Attorneys' Fees to Octane Fitness on Remand; Cert. Petitions Filed re Standard for Enhanced Damages

Hat tip to my colleague Prentiss Cox for bringing to my attention this July 1 opinion from Judge Ann Montgomery determining, on remand, that Octane Fitness is entitled to recover attorneys' fees under 35 U.S.C. section 285.  The amount of the award is yet to be determined.  For my blog post on the Supreme Court decision from last year, see here.

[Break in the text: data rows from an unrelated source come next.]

(* ===== verification/ParserWp.v ===== *)
(** Reasoning about parser computations: total weakest preconditions, what it takes for a
    parser to be fit, how the operations on tokens move it, and the relational judgement
    [in_step]: two parsers that differ in what the scanner has cached and in how many
    checkpoints it has given out carry out the same computation in step. *)

From stdpp Require Import gmap.
From S2P Require Import Prelude Wtf8 TextEdits BigInt ScannerKinds ScannerState ScannerWp.
From S2P Require Import ScannerDigits ScannerScan ScannerTokens ScannerRescan ScannerRescanSpec.
From S2P Require Import ScannerReplay ScannerSession ParserCore.

Local Open Scope Z_scope.

(** ** Diagnostics inside the text *)

Definition range_in (t : bytes) (r : TextRange) : Prop :=
  0 <= TextEdits.pos r ∧ TextEdits.pos r <= TextEdits.end_ r ∧ TextEdits.end_ r <= text_length t.

(** In the text, and no two in a row at one position. *)
Record tidy (t : bytes) (ds : list Diagnostic) : Prop := {
  tidy_inside : Forall (λ d, range_in t (d_loc d)) ds;
  tidy_apart : ∀ i d d', ds !! i = Some d → ds !! S i = Some d' →
    TextEdits.pos (d_loc d) ≠ TextEdits.pos (d_loc d');
}.

Lemma tidy_nil t : tidy t [].
Proof. by split. Qed.

Lemma tidy_take t n ds : tidy t ds → tidy t (take n ds).
Proof.
  intros [Hin Hap]. split; [by apply Forall_take|].
  intros i d d' Hd Hd'. apply lookup_take_Some in Hd as [Hd _], Hd' as [Hd' _]. by eapply Hap.
Qed.

Lemma tidy_snoc t ds d :
  tidy t ds → range_in t (d_loc d) →
  (∀ d0, last ds = Some d0 → TextEdits.pos (d_loc d0) ≠ TextEdits.pos (d_loc d)) →
  tidy t (ds ++ [d]).
Proof.
  intros [Hin Hap] Hd Hlast. split; [by apply Forall_app; split; [|constructor]|].
  intros i d1 d2 H1 H2. apply lookup_app_Some in H2 as [H2|[Hi H2]].
  - apply lookup_app_Some in H1 as [H1|[Hi _]]; [by eapply Hap|]. apply lookup_lt_Some in H2. lia.
  - apply list_lookup_singleton_Some in H2 as [H2 <-]. apply lookup_app_Some in H1 as [H1|[Hi' _]]; [|lia].
    apply Hlast. rewrite last_lookup. by replace (Nat.pred (length ds)) with i by lia.
Qed.

(** ** Parsers *)

Section Fit.
Context `{ParserFactory, JsNum}.

Definition scan_state (p : Parser) : ScannerState := state (p_scanner p).
(** [self.node_pos()] *)
Definition here (p : Parser) : Z := full_start_pos (scan_state p).

(** A parser that stands at a token: its scanner is settled and reports into a buffer
    that has been emptied, both agree about the text and the token, which has a width
    unless it is the end, and the positions of the text fit a diagnostic. *)
Record fit (p : Parser) : Prop := {
  fit_settled : settled (p_scanner p);
  fit_width : token (scan_state p) ≠ EndOfFile →
    full_start_pos (scan_state p) <= token_start (scan_state p) < pos (scan_state p);
  fit_sink : error_sink (p_scanner p) = Buffered [];
  fit_token : p_token p = token (scan_state p);
  fit_text : text (p_scanner p) = p_source_text p;
  fit_length : text_length (p_source_text p) <= I32_MAX;
  fit_ids : next_checkpoint_id (p_scanner p) <= U64_MAX;
  fit_tidy : tidy (p_source_text p) (p_diagnostics p);
}.

(** What reading a token asks of the parser. *)
Record ready (p : Parser) : Prop := {
  ready_sink : error_sink (p_scanner p) = Buffered [];
  ready_text : text (p_scanner p) = p_source_text p;
  ready_length : text_length (p_source_text p) <= I32_MAX;
  ready_ids : next_checkpoint_id (p_scanner p) <= U64_MAX;
  ready_tidy : tidy (p_source_text p) (p_diagnostics p);
}.

Lemma fit_ready p : fit p → ready p.
Proof. by intros []. Qed.

(** The parser has gone on to a token, or stays, and may have reported something. *)
Record moves (p p' : Parser) : Prop := {
  moves_rest : p' = p <| p_scanner := p_scanner p' |> <| p_token := p_token p' |>
    <| p_diagnostics := p_diagnostics p' |> <| p_has_parse_error := p_has_parse_error p' |>;
  moves_settings : same_settings (p_scanner p) (p_scanner p');
  moves_checkpoints : checkpoints (p_scanner p') = checkpoints (p_scanner p);
  moves_owner : ∀ o, checkpoint_owner (p_scanner p) = Some o → checkpoint_owner (p_scanner p') = Some o;
  moves_ids : next_checkpoint_id (p_scanner p) <= next_checkpoint_id (p_scanner p');
  moves_diagnostics : p_diagnostics p `prefix_of` p_diagnostics p';
  moves_forward : here p <= here p';
}.

(** Only the caches of the scanner and the number of checkpoints given out differ. *)
Record unmoved (p p' : Parser) : Prop := {
  unmoved_rest : p' = p <| p_scanner := p_scanner p' |>;
  unmoved_state : scan_state p' = scan_state p;
  unmoved_settings : same_settings (p_scanner p) (p_scanner p');
  unmoved_checkpoints : checkpoints (p_scanner p') = checkpoints (p_scanner p);
  unmoved_owner : ∀ o, checkpoint_owner (p_scanner p) = Some o → checkpoint_owner (p_scanner p') = Some o;
  unmoved_ids : next_checkpoint_id (p_scanner p) <= next_checkpoint_id (p_scanner p');
}.

#[global] Instance moves_refl : Reflexive moves.
Proof. intros p. split; try done. by destruct p. Qed.
#[global] Instance moves_trans : Transitive moves.
Proof.
  intros p1 p2 p3 H1 H2. destruct H1 as [E1 ? C1 ? ? ? ?], H2 as [E2 ? C2 ? ? ? ?]. split.
  - rewrite E2, E1. done.
  - by etrans.
  - congruence.
  - auto.
  - lia.
  - by etrans.
  - lia.
Qed.

#[global] Instance unmoved_refl : Reflexive unmoved.
Proof. intros p. split; try done. by destruct p. Qed.
#[global] Instance unmoved_trans : Transitive unmoved.
Proof.
  intros p1 p2 p3 H1 H2. destruct H1 as [E1 S1 ? C1 ? ?], H2 as [E2 S2 ? C2 ? ?]. split.
  - rewrite E2, E1. done.
  - congruence.
  - by etrans.
  - congruence.
  - auto.
  - lia.
Qed.

#[global] Instance moves_preorder : PreOrder moves.
Proof. split; apply _. Qed.
#[global] Instance unmoved_preorder : PreOrder unmoved.
Proof. split; apply _. Qed.

Lemma unmoved_moves p p' : unmoved p p' → moves p p'.
Proof.
  intros [E S ? ? ? ?]. assert (p_diagnostics p' = p_diagnostics p) as Ed by by rewrite E.
  split; try done.
  - rewrite E. by destruct p.
  - by rewrite Ed.
  - unfold here. by rewrite S.
Qed.

(** Two fit parsers that differ at most as [unmoved] ones do. *)
Record twin (p q : Parser) : Prop := {
  twin_fit : fit p;
  twin_fit' : fit q;
  twin_scanner : agree (p_scanner p) (p_scanner q);
  twin_rest : q = p <| p_scanner := p_scanner q |>;
}.

Lemma twin_refl p : fit p → twin p p.
Proof.
  intros Hp. split; try done; [|by destruct p]. apply settings_agree; try done; apply Hp.
Qed.

Lemma twin_state p q : twin p q → scan_state q = scan_state p.
Proof. intros [_ _ [_ _ E] _]. by unfold scan_state. Qed.

Lemma twin_here p q : twin p q → here q = here p.
Proof. intros Hpq. unfold here. by rewrite (twin_state _ _ Hpq). Qed.

Lemma unmoved_twin p p' : fit p → fit p' → unmoved p p' → twin p p'.
Proof. intros Hp Hp' []. split; try done. apply settings_agree; try done; [apply Hp|apply Hp']. Qed.

(** Another scanner in the same state. *)
Lemma refit p p' :
  fit p → p' = p <| p_scanner := p_scanner p' |> → scan_state p' = scan_state p →
  text (p_scanner p') = text (p_scanner p) → settled (p_scanner p') →
  error_sink (p_scanner p') = Buffered [] → next_checkpoint_id (p_scanner p') <= U64_MAX → fit p'.
Proof.
  intros [] E S Ht Hs Hsink Hids.
  assert (p_source_text p' = p_source_text p ∧ p_token p' = p_token p ∧ p_diagnostics p' = p_diagnostics p)
    as (E1 & E2 & E3) by by rewrite E.
  split; rewrite ?S, ?E1, ?E2, ?E3; try done. congruence.
Qed.

(** ** Weakest preconditions *)

(** All the numbers of checkpoints have been given out. *)
Definition spent (p : Parser) : Prop := next_checkpoint_id (p_scanner p) = U64_MAX.

Definition pwp {A} (m : P A) (Q : A → Parser → Prop) (p : Parser) : Prop :=
  match m p with Returns a p' => Q a p' | Exhausted p' => spent p' | Panics => False end.

Lemma pwp_ret {A} (a : A) (Q : A → Parser → Prop) p : Q a p → pwp (mret a) Q p.
Proof. done. Qed.

Lemma pwp_bind {A B} (m : P A) (f : A → P B) Q p : pwp m (λ a, pwp (f a) Q) p → pwp (m ≫= f) Q p.
Proof. unfold pwp, mbind, P_bind. by destruct (m p). Qed.

Lemma pwp_mono {A} (m : P A) (Q Q' : A → Parser → Prop) p :
  pwp m Q p → (∀ a p', Q a p' → Q' a p') → pwp m Q' p.
Proof. unfold pwp. destruct (m p); naive_solver. Qed.

Lemma pwp_and {A} (m : P A) (Q Q' : A → Parser → Prop) p :
  pwp m Q p → pwp m Q' p → pwp m (λ a p', Q a p' ∧ Q' a p') p.
Proof. unfold pwp. by destruct (m p). Qed.

Lemma pwp_iterate {St A} (body : St → P (St + A)) (I : St → Parser → Prop)
    (μ : St → Parser → Z) (Q : A → Parser → Prop) :
  (∀ st p, I st p → 0 <= μ st p ∧
     pwp (body st) (λ r p', match r with
       | inl st' => I st' p' ∧ μ st' p' < μ st p
       | inr a => Q a p' end) p) →
  ∀ fuel st p, I st p → μ st p < Z.of_nat fuel → pwp (piterate fuel body st) Q p.
Proof.
  intros Hbody. induction fuel as [|fuel IH]; intros st p Hinv Hfuel.
  - destruct (Hbody st p Hinv). lia.
  - cbn [piterate]. apply pwp_bind. destruct (Hbody st p Hinv) as [Hpos Hwp].
    apply (pwp_mono _ _ _ _ Hwp). intros [st'|a] p'; [|done].
    intros [Hinv' Hlt]. apply IH; [done|lia].
Qed.

Lemma pwp_loop {St A} (body : St → P (St + A)) (I : St → Parser → Prop)
    (μ : St → Parser → Z) (Q : A → Parser → Prop) st p :
  I st p → μ st p <= text_length (p_source_text p) + 2 →
  (∀ st p, I st p → 0 <= μ st p ∧
     pwp (body st) (λ r p', match r with
       | inl st' => I st' p' ∧ μ st' p' < μ st p
       | inr a => Q a p' end) p) →
  pwp (ploop body st) Q p.
Proof.
  intros Hinv Hμ Hbody. unfold ploop, pwp.
  apply (pwp_iterate body I μ Q Hbody (S (S (S (length (p_source_text p))))) st p); [done|].
  unfold text_length in Hμ. lia.
Qed.

(** ** Two parsers in step *)

(** What a computation leaves: a fit parser, related to the one it started from by [W]. *)
Definition good {A} (W : Parser → Parser → Prop) (R : A → Parser → Prop) (p : Parser)
    (a : A) (p' : Parser) : Prop := fit p' ∧ W p p' ∧ R a p'.

Definition same_answer {A} (m : P A) (p q : Parser) : Prop :=
  match m p, m q with
  | Returns a p', Returns b q' => a = b ∧ twin p' q'
  | _, _ => True
  end.

Definition in_step {A} (W : Parser → Parser → Prop) (m : P A) (R : A → Parser → Prop)
    (p q : Parser) : Prop :=
  pwp m (good W R p) p ∧ pwp m (good W R q) q ∧ same_answer m p q.

(** From twins, [m] is carried out in step, and both are moved as [W] says. *)
Definition steps {A} (W : Parser → Parser → Prop) (m : P A) : Prop :=
  ∀ p q, twin p q → in_step W m (λ _ _, True) p q.
End Fit.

In other news, both Halo and Stryker have filed cert. petitions (Numbers 14-1513 and 14-1520, respectively) asking the Supreme Court to eliminate willfulness as a precondition for an award of enhanced damages, and also to eliminate the Seagate requirement of a showing of objective and subjective recklessness, which is simialr to the standard for exceptional case that the Court discarded last year.  (Hat tip to BNA Bloomberg's Patent, Trademark, and Copyright Journal.)  Here is Halo's question presented (there is a second question relating to the definition of "sale" or "offer to sell" under section 271(a), which I will skip):
1. Whether the Federal Circuit erred by applying a rigid, two-part test for enhancing patent infringement damages under 35 U.S.C. § 284, that is the same as the rigid, two-part test this Court rejected last term in Octane Fitness, LLC v. ICON Health & Fitness, Inc., 134 S. Ct. 1749 (2014) for imposing attorney fees under the similarly-worded 35 U.S.C. § 285.
And here are Stryker's:
1. Has the Federal Circuit improperly abrogated the plain meaning of 35 U.S.C. § 284 by forbidding any award of enhanced damages unless there is a finding of willfulness under a rigid, two-part test, when this Court recently rejected an analogous framework imposed on 35 U.S.C. § 285, the statute providing for attorneys’ fee awards in exceptional cases?
2. Does a district court have discretion under 35 U.S.C. § 284 to award enhanced damages where an infringer intentionally copied a direct competitor’s patented invention, knew the invention was covered by multiple patents, and made no attempt to avoid infringing the patents on that invention?
While there is certainly an arguable case for both petitioners' positions, in my opinion the policy arguments for awarding attorneys' fees are much stronger than the arguments for awarding enhanced damages (as suggested by the fact that in many countries attorneys' fees are routinely awarded, while enhanced or punitive damages almost never are).  A return to something like the pre-Seagate standard for enhanced damages would in my view be a colossal mistake.  But we'll see what happens.  So far the Supreme Court has no IP cases yet on its docket for 2015-16.  For previous blog posts on Halo and Stryker, see here and here.

This is a busy day.  The Federal Circuit also decided an interesting damages case today, Westerngeco L.L.C. v. ION Geophysical Corp.  I'll be back either tomorrow or Monday with a write-up.